*** Opening of Records for this exercise ***
Lemma revalidate_fail_closed_witness :
  ∃ s' b, revalidate sample_runtime revalidating_record ((), empty_runtime_state) = (s', Ok b) ∧
    (b = true → _revalidated s'.2 = [("adm-1", 2)]).
Proof.
  destruct (revalidate_fail_closed sample_runtime revalidating_record ((), empty_runtime_state))
    as (s' & b & H & Ht & _); [intros e e' x Hx; discriminate Hx|].
  exists s', b. split; [exact H|]. intros Hb. exact (proj1 (proj2 (proj2 (proj2 (Ht Hb))))).
Defined.

Lemma revalidation_single_use_witness :
  (count_event (Guarded "adm-1") ([Revalidated "adm-1"] ++ [Guarded "adm-1"] ++ [])
   <= count_event (Revalidated "adm-1") ([Revalidated "adm-1"] ++ [Guarded "adm-1"] ++ []))%nat.
Proof.
  refine (revalidation_single_use sample_runtime ((), empty_runtime_state) _
            ((), empty_runtime_state) "adm-1" eq_refl _).
  apply (rr_cons _ _ [Revalidated "adm-1"] ((), revalidated_state)).
  - exact (rc_revalidate sample_runtime revalidating_record ((), empty_runtime_state) _ true eq_refl).
  - apply (rr_cons _ _ [Guarded "adm-1"] ((), empty_runtime_state)); [|apply rr_nil].
    exact (rc_execute sample_runtime executing_record "op" ((), revalidated_state) _ _ eq_refl).
Defined.

Lemma execute_requires_guard_witness :
  execute sample_runtime executing_record "op" ((), revalidated_state)
    = (((), empty_runtime_state), Ok [("done", VBool true)]) ∧
  execute sample_runtime executing_record "again" ((), empty_runtime_state)
    = (((), empty_runtime_state), Err (AdmissionRuntimeError "runtime_not_revalidated")).
Proof.
  split; [reflexivity|].
  destruct (execute_requires_guard sample_runtime executing_record "op" ((), revalidated_state)
              ((), empty_runtime_state) [("done", VBool true)])
    as (s1 & ex & e' & _ & _ & _ & H).
  - apply NoDup_singleton.
  - reflexivity.
  - apply H; reflexivity.
Defined.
*** Close of Records for this exercise ***
Work instructions: All of the data should be retyped exactly.

Answer section:
Lemma revalidate_fail_closed_witness :
  ∃ s' b, revalidate sample_runtime revalidating_record ((), empty_runtime_state) = (s', Ok b) ∧
    (b = true → _revalidated s'.2 = [("adm-1", 2)]).
Proof.
  destruct (revalidate_fail_closed sample_runtime revalidating_record ((), empty_runtime_state))
    as (s' & b & H & Ht & _); [intros e e' x Hx; discriminate Hx|].
  exists s', b. split; [exact H|]. intros Hb. exact (proj1 (proj2 (proj2 (proj2 (Ht Hb))))).
Defined.

Lemma revalidation_single_use_witness :
  (count_event (Guarded "adm-1") ([Revalidated "adm-1"] ++ [Guarded "adm-1"] ++ [])
   <= count_event (Revalidated "adm-1") ([Revalidated "adm-1"] ++ [Guarded "adm-1"] ++ []))%nat.
Proof.
  refine (revalidation_single_use sample_runtime ((), empty_runtime_state) _
            ((), empty_runtime_state) "adm-1" eq_refl _).
  apply (rr_cons _ _ [Revalidated "adm-1"] ((), revalidated_state)).
  - exact (rc_revalidate sample_runtime revalidating_record ((), empty_runtime_state) _ true eq_refl).
  - apply (rr_cons _ _ [Guarded "adm-1"] ((), empty_runtime_state)); [|apply rr_nil].
    exact (rc_execute sample_runtime executing_record "op" ((), revalidated_state) _ _ eq_refl).
Defined.

Lemma execute_requires_guard_witness :
  execute sample_runtime executing_record "op" ((), revalidated_state)
    = (((), empty_runtime_state), Ok [("done", VBool true)]) ∧
  execute sample_runtime executing_record "again" ((), empty_runtime_state)
    = (((), empty_runtime_state), Err (AdmissionRuntimeError "runtime_not_revalidated")).
Proof.
  split; [reflexivity|].
  destruct (execute_requires_guard sample_runtime executing_record "op" ((), revalidated_state)
              ((), empty_runtime_state) [("done", VBool true)])
    as (s1 & ex & e' & _ & _ & _ & H).
  - apply NoDup_singleton.
  - reflexivity.
  - apply H; reflexivity.
Defined.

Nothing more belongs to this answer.